American businessman (born 1965)

Thomas Sidney "Tad" Smith, Jr. (born June 1965) is an American businessman, the former president and chief executive officer of Sotheby's. Smith is also an adjunct professor at New York University's Stern School of Business.

==Education==
Smith graduated with an AB from the Woodrow Wilson School of Public and International Affairs at Princeton University in 1987 after completing a 124-page long senior thesis titled "The Philosophical Transformation of Constitutional Privacy." While a student at Princeton, Smith received the R.W. Van de Velde Prize for outstanding junior independent work. He later received an MBA from Harvard Business School, where he was a George F. Baker scholar and a Horace W. Goldsmith fellow.

==Career==
Smith was CEO of the US branch of Reed Business Information.

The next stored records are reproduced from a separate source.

(** ** The registry *)

(** [NodeRegistryManager]: the nodes are shared by their place in the list. *)
Record NodeRegistry := {
  reg_daemon : option DaemonServiceData; reg_environment_variables : option (list (bytes * bytes)); reg_nat_status : option NatDetectionStatus;
  reg_nodes : list NodeServiceData; reg_save_path : bytes;
}.

Definition reg_with_nodes (r : NodeRegistry) (nodes : list NodeServiceData) : NodeRegistry :=
  {| reg_daemon := reg_daemon r; reg_environment_variables := reg_environment_variables r; reg_nat_status := reg_nat_status r;
     reg_nodes := nodes; reg_save_path := reg_save_path r |}.

Definition reg_with_env (r : NodeRegistry) (env : option (list (bytes * bytes))) : NodeRegistry :=
  {| reg_daemon := reg_daemon r; reg_environment_variables := env; reg_nat_status := reg_nat_status r;
     reg_nodes := reg_nodes r; reg_save_path := reg_save_path r |}.

Definition registry_empty (save_path : bytes) : NodeRegistry :=
  {| reg_daemon := None; reg_environment_variables := None; reg_nat_status := None; reg_nodes := []; reg_save_path := save_path |}.

Definition registry_reset (r : NodeRegistry) : NodeRegistry := registry_empty (reg_save_path r).
(* ===== verification/ServiceManager.v ===== *)
(** * The service manager

    Models src/ant-node-manager/src/lib.rs: starting, stopping, removing and upgrading a service, over any
    implementation of the trait [ServiceStateActions], and the refresh of the registry, which finds out
    which nodes run. What is printed and the level of verbosity are left out. *)

From stdpp Require Import base gmap countable strings list.
From Stdlib Require Import ZArith Lia.
From S2P Require Import Prelude Text Effects Multiaddr ServiceManagement.

#[local] Open Scope rust_scope.

Definition RPC_START_UP_DELAY_MS : Z := 3000.

(** The errors of the node manager. *)
Inductive MgrError :=
  | ME_Json (e : bytes)
  | ME_Io (e : bytes)
  | ME_PidNotFoundAfterStarting
  | ME_PidNotSet
  | ME_SemverError (e : bytes)
  | ME_ServiceAlreadyRunning (names : list bytes)
  | ME_ServiceNotRunning (names : list bytes)
  | ME_ServiceManagementError (e : SvcError)
  | ME_ServiceStatusMismatch (expected : ServiceStatus).

(** The texts of the errors. *)
Class MgrTexts := { mgr_error_text : MgrError → bytes }.

(** ** ServiceManager *)

Section service_manager.
Context `{Semver, ServiceTexts, MgrTexts} {Svc Os : Type} `{!ServiceStateActions Svc Os, !ServiceControl Os, !FileSystem Os}.
#[local] Open Scope cm_scope.

(** Operations of the system, with the errors they give the manager. *)
Definition os_op {A} (m : CM Os SvcError A) : CM (Svc * Os) MgrError A := cm_map_err ME_ServiceManagementError (cm_on_snd m).
Definition fs_op {A} (m : CM Os bytes A) : CM (Svc * Os) MgrError A := cm_map_err ME_Io (cm_on_snd m).
Definition tell (f : Svc → Svc) : CM (Svc * Os) MgrError () := cm_on_fst (cm_modify f).

(** [service_control.get_process_pid(&self.service.bin_path().await).is_ok()]. *)
Definition process_found : CM (Svc * Os) MgrError bool :=
  let! path := cm_get (λ w, bin_path w.1) in
  let! r := cm_try (cm_on_snd (get_process_pid path)) in
  cm_ret (is_ok r).

Definition manager_start : CM (Svc * Os) MgrError () :=
  let! s := cm_get fst in
  let! already_running := if bool_decide (service_status s = SS_Running) then process_found else cm_ret false in
  if already_running : bool then cm_ret ()
  else
    let! _ := os_op (control_start (service_name s) (is_user_mode s)) in
    let! _ := cm_on_snd (cm_modify (control_wait RPC_START_UP_DELAY_MS)) in
    let! r := cm_try (cm_on_snd (get_process_pid (bin_path s))) in
    match r with
    | Ok pid => cm_map_err ME_ServiceManagementError (on_start (Some pid) true)
    | Err (SE_ServiceProcessNotFound _) => cm_err ME_PidNotFoundAfterStarting
    | Err err => cm_err (ME_ServiceManagementError err)
    end.

Definition manager_stop : CM (Svc * Os) MgrError () :=
  let! s := cm_get fst in
  match service_status s with
  | SS_Added => cm_ret ()
  | SS_Removed => cm_ret ()
  | SS_Running =>
    let! _ := cm_lift (ok_or (service_pid s) ME_PidNotSet) in
    let! running := process_found in
    let! _ := if running : bool then os_op (control_stop (service_name s) (is_user_mode s)) else cm_ret () in
    tell on_stop
  | SS_Stopped => cm_ret ()
  end.

(** [if path.exists() { std::fs::remove_dir_all(path)?; }]. *)
Definition remove_dir_if_exists (path : bytes) : CM (Svc * Os) MgrError () :=
  let! exists_ := cm_get (λ w, fs_exists path w.2) in
  if exists_ : bool then fs_op (fs_remove_dir_all path) else cm_ret ().

Definition manager_remove (keep_directories : bool) : CM (Svc * Os) MgrError () :=
  let! s := cm_get fst in
  let! _ :=
    if bool_decide (service_status s = SS_Running) then
      let! running := process_found in
      if running : bool then cm_err (ME_ServiceAlreadyRunning [service_name s])
      else let! _ := tell on_stop in cm_err (ME_ServiceStatusMismatch SS_Running)
    else cm_ret () in
  let! r := cm_try (cm_on_snd (control_uninstall (service_name s) (is_user_mode s))) in
  let! _ :=
    match r with
    | Ok _ => cm_ret ()
    | Err (SE_ServiceRemovedManually _) => cm_ret ()
    | Err (SE_ServiceDoesNotExists _) => cm_ret ()
    | Err err => cm_err (ME_ServiceManagementError err)
    end in
  let! _ :=
    if keep_directories then cm_ret ()
    else let! _ := remove_dir_if_exists (data_dir_path s) in remove_dir_if_exists (log_dir_path s) in
  tell on_remove.

Definition manager_upgrade (options : UpgradeOptions) : CM (Svc * Os) MgrError UpgradeResult :=
  let! s := cm_get fst in
  let! current_version := cm_lift (map_err ME_SemverError (version_parse (service_version s))) in
  let target := uo_target_version options in
  if negb (uo_force options) && (version_eqb current_version target || version_ltb target current_version) then cm_ret UR_NotRequired
  else
    let! _ := manager_stop in
    let! s := cm_get fst in
    let! _ := fs_op (fs_copy (uo_target_bin_path options) (bin_path s)) in
    let! _ := os_op (control_uninstall (service_name s) (is_user_mode s)) in
    let! ctx := cm_lift (map_err ME_ServiceManagementError (build_upgrade_install_context (Os := Os) options s)) in
    let! _ := os_op (install ctx (is_user_mode s)) in
    let! started := if uo_start_service options then cm_try manager_start else cm_ret (Ok ()) in
    let! _ := tell (set_version (version_to_string target)) in
    cm_ret (match started with
            | Err err => UR_UpgradedButNotStarted (version_to_string current_version) (version_to_string target) (mgr_error_text err)
            | Ok _ =>
              if uo_force options then UR_Forced (version_to_string current_version) (version_to_string target)
              else UR_Upgraded (version_to_string current_version) (version_to_string target)
            end).
End service_manager.

(** ** Refresh of the registry *)

Section refresh.
Context `{Semver, ServiceTexts, MgrTexts} {Os : Type} `{!ServiceControl Os, !FileSystem Os, !AntNodeClient Os, !Paths}.
#[local] Open Scope cm_scope.

Definition is_space (c : Z) : bool := (c =? 32) || ((9 <=? c) && (c <=? 13)).

(** [s.trim()] on texts of ASCII. *)
Fixpoint trim_start (s : bytes) : bytes := match s with c :: s' => if is_space c then trim_start s' else s | [] => [] end.
Definition trim (s : bytes) : bytes := reverse (trim_start (reverse (trim_start s))).

(** A full refresh or a partial one of a node found with the process [pid]. *)
Definition found_with_pid (client : RpcClient) (full_refresh : bool) (pid : Z) : CM (NodeServiceData * Os) SvcError () :=
  node_on_start client None (Some pid) full_refresh.

(** What the file [antnode.pid] names, if it is a node's process; the rest of tier 3. *)
Definition pid_from_file (data_dir : bytes) : CM (NodeServiceData * Os) SvcError (option Z) :=
  let! r := cm_try (cm_on_snd (fs_read_to_string (path_join data_dir (text "antnode.pid")))) in
  match rok r ≫= λ s, parse_unsigned u32_max (trim s) with
  | Some file_pid =>
    let! v := cm_try (cm_on_snd (verify_process_by_pid file_pid (text "antnode"))) in
    cm_ret (match v with Ok true => Some file_pid | _ => None end)
  | None => cm_ret None
  end.

Definition detect_pid_using_path (client : RpcClient) (full_refresh : bool) : CM (NodeServiceData * Os) SvcError () :=
  let! d := cm_get fst in
  let! r := cm_try (cm_on_snd (get_process_pid (n_antnode_path d))) in
  match r with
  | Ok pid => found_with_pid client full_refresh pid
  | Err _ =>
    let! file_pid := pid_from_file (n_data_dir_path d) in
    match file_pid with
    | Some pid => found_with_pid client full_refresh pid
    | None =>
      match n_status d with
      | SS_Added => cm_ret ()
      | SS_Removed => cm_ret ()
      | _ => cm_on_fst (cm_modify node_on_stop)
      end
    end
  end.

Definition clear_reward_balance (d : NodeServiceData) : NodeServiceData :=
  nsd_set d (n_listen_addr d) (n_node_port d) (n_connected_peers d) (n_peer_id d) (n_pid d) (n_version d) (n_status d) None.

(** One turn of the loop of [refresh_node_registry]. *)
Definition refresh_node (full_refresh is_local_network : bool) : CM (NodeServiceData * Os) SvcError () :=
  let! _ := cm_on_fst (cm_modify clear_reward_balance) in
  let! d := cm_get fst in
  let client := set_max_attempts (from_socket_addr (n_rpc_socket_addr d)) 1 in
  if is_local_network then
    let! r := cm_try (cm_on_snd (rpc_node_info client)) in
    match r with
    | Ok info => found_with_pid client full_refresh (ni_pid info)
    | Err _ => cm_on_fst (cm_modify node_on_stop)
    end
  else
    match n_pid d with
    | Some stored_pid =>
      let! v := cm_try (cm_on_snd (verify_process_by_pid stored_pid (text "antnode"))) in
      match v with
      | Ok true => found_with_pid client full_refresh stored_pid
      | _ => detect_pid_using_path client full_refresh
      end
    | None => detect_pid_using_path client full_refresh
    end.

(** An operation on the node at a place of the registry; no other place is ever used. *)
Definition at_node {E A} `{Inhabited A} (i : nat) (m : CM (NodeServiceData * Os) E A) : CM (NodeRegistry * Os) E A := λ w,
  match reg_nodes w.1 !! i with
  | Some d => let '(r, (d, os)) := m (d, w.2) in (r, (reg_with_nodes w.1 (<[i := d]> (reg_nodes w.1)), os))
  | None => (Ok inhabitant, w)
  end.

Definition refresh_node_registry (full_refresh is_local_network : bool) : CM (NodeRegistry * Os) MgrError () :=
  let! n := cm_get (λ w, length (reg_nodes w.1)) in
  cm_for (seq 0 n) (λ i, cm_map_err ME_ServiceManagementError (at_node i (refresh_node full_refresh is_local_network))).

(** The part of [status_report] that is not printed. *)
Definition status_report (output_json fail is_local_network : bool) : CM (NodeRegistry * Os) MgrError () :=
  let! _ := refresh_node_registry (negb output_json) is_local_network in
  if fail then
    let! non_running := cm_get (λ w, n_service_name <$> filter (λ d, n_status d ≠ SS_Running) (reg_nodes w.1)) in
    if bool_decide (non_running = []) then cm_ret () else cm_err (ME_ServiceNotRunning non_running)
  else cm_ret ().
End refresh.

For five years until 2014, Smith worked for Cablevision in a variety of executive positions.

From February 2014 to March 2015, Smith was president and CEO of New York's Madison Square Garden, doubling net profits in the second half of that year.

In March 2015, Sotheby's announced that Smith would succeed William F. Ruprecht as its president and CEO. Smith's basic salary will be $1.4 million, plus "target annual bonus opportunity will be 200% of his annual base salary", and "long-term incentive award opportunities" in Sotheby's shares.

In October 2019, Sotheby's was acquired by Patrick Drahi, and shareholders received $57 per share, with Smith receiving $28 million.

In October 2019, Drahi replaced Smith with Charles Stewart, the CFO of Altice USA.

Since 1999, Smith has taught at New York University's Stern School of Business, where he is an adjunct professor in the finance department, and runs a course entitled, "Strategy and Finance for Technology, Media, and Entertainment Companies".

==Personal life==
Smith is married to Caroline Mitchell Fitzgibbons, a realtor. They have two children, and live in Bronxville, New York.